Task instructions — Set out exactly every line of the entries below, starting at the line that holds "let dma := ptr_add" and stopping after the line that holds "Some (Some (ptr_add dma".

Data for review —

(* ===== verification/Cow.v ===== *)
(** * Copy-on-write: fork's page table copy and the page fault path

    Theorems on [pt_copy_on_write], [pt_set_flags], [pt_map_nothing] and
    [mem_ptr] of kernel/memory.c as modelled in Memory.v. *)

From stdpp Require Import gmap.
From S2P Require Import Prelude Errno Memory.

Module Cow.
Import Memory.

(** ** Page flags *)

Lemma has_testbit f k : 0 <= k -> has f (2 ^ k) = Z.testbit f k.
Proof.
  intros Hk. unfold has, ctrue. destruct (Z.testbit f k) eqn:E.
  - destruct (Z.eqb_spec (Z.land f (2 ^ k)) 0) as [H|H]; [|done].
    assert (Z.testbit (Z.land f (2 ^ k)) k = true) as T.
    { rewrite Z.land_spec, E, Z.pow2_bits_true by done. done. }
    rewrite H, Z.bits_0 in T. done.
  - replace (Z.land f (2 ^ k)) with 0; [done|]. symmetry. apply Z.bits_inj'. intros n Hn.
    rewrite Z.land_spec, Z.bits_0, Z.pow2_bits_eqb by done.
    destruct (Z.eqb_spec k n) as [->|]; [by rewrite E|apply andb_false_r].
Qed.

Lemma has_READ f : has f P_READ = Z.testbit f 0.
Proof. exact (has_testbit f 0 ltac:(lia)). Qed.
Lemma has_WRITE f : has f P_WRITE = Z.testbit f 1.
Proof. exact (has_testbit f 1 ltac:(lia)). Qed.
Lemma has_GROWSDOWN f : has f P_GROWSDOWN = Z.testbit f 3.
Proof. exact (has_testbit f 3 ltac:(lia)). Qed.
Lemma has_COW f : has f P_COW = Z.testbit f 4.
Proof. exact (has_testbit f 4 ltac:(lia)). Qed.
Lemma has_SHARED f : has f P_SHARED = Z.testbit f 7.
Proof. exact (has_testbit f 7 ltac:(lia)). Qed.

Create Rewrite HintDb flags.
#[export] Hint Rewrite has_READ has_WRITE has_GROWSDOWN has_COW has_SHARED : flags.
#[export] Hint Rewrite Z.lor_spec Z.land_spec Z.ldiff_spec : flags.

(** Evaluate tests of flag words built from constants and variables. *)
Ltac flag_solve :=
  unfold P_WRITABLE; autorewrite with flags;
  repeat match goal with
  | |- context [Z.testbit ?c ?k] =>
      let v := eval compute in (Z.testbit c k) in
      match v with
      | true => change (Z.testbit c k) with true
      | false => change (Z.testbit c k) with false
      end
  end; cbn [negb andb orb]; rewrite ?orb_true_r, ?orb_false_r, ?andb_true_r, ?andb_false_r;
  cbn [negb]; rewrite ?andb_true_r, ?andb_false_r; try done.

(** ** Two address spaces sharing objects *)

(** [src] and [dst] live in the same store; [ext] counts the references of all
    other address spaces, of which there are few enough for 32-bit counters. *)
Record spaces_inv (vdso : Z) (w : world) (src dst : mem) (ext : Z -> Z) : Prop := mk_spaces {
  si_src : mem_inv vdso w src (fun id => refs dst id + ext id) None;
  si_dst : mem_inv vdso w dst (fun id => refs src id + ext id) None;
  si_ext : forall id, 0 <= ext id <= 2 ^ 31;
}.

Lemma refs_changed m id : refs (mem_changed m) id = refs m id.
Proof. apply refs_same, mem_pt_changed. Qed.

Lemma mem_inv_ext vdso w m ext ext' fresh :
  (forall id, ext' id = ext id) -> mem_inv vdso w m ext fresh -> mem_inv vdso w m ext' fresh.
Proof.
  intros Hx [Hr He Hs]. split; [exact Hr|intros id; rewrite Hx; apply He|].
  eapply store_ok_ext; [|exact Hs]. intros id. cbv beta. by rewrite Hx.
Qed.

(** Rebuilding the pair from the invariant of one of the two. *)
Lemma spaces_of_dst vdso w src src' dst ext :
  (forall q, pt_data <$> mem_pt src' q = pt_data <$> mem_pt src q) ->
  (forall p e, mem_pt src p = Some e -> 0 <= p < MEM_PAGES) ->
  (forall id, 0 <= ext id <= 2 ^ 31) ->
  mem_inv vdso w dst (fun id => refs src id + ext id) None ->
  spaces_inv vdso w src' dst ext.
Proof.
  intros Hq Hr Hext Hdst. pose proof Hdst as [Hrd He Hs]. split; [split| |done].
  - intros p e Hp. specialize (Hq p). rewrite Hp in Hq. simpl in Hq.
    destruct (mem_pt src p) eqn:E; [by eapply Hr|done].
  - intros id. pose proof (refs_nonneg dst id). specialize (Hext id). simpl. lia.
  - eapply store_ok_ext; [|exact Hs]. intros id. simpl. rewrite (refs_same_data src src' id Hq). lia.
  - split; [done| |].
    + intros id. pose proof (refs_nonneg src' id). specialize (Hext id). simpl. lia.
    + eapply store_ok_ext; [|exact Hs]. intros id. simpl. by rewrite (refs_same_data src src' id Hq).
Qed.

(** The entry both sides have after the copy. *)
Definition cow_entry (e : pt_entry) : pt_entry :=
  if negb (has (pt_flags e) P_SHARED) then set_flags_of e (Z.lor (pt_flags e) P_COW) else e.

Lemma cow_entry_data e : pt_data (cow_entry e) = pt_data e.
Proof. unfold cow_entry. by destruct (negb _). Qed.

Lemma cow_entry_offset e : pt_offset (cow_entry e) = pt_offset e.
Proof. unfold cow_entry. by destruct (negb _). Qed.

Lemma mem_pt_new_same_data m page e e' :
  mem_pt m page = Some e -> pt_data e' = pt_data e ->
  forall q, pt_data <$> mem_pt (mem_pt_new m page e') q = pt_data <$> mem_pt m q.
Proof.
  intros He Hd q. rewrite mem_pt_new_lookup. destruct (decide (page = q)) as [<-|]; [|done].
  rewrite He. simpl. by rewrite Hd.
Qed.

* * *

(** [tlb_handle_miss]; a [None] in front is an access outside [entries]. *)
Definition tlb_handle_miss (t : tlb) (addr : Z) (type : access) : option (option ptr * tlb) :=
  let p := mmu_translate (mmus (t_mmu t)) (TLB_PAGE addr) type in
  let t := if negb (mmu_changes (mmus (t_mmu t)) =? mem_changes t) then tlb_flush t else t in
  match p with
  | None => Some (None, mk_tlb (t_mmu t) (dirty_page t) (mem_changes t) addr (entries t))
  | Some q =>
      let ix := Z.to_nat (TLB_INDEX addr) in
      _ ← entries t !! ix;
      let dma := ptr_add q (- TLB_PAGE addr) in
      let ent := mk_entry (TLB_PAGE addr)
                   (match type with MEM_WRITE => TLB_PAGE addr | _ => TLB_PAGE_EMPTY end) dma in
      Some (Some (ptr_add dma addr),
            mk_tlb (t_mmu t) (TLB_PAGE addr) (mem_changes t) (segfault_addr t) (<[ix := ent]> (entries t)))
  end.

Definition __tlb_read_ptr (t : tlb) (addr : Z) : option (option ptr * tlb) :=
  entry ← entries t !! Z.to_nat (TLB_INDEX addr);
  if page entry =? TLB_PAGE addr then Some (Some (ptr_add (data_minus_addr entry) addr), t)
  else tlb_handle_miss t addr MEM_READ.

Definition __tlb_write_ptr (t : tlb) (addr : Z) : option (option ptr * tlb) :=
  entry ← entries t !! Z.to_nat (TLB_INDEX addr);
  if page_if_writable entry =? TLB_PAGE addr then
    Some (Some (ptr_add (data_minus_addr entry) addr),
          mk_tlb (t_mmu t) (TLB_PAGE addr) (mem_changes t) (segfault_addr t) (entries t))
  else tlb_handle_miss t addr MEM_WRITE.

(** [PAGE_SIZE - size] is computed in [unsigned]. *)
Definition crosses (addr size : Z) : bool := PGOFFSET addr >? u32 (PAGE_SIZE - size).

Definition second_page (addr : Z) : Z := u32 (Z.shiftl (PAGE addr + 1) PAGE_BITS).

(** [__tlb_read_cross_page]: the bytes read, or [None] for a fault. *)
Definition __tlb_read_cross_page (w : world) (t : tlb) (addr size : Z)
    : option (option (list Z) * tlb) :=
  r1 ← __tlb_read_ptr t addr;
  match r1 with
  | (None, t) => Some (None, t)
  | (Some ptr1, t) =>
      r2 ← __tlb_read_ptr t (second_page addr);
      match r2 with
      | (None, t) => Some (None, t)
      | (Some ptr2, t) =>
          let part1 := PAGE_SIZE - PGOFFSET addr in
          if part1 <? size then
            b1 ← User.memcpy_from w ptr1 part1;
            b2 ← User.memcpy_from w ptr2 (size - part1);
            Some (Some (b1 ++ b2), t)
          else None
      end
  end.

Finished exercise —
      let dma := ptr_add q (- TLB_PAGE addr) in
      let ent := mk_entry (TLB_PAGE addr)
                   (match type with MEM_WRITE => TLB_PAGE addr | _ => TLB_PAGE_EMPTY end) dma in
      Some (Some (ptr_add dma addr),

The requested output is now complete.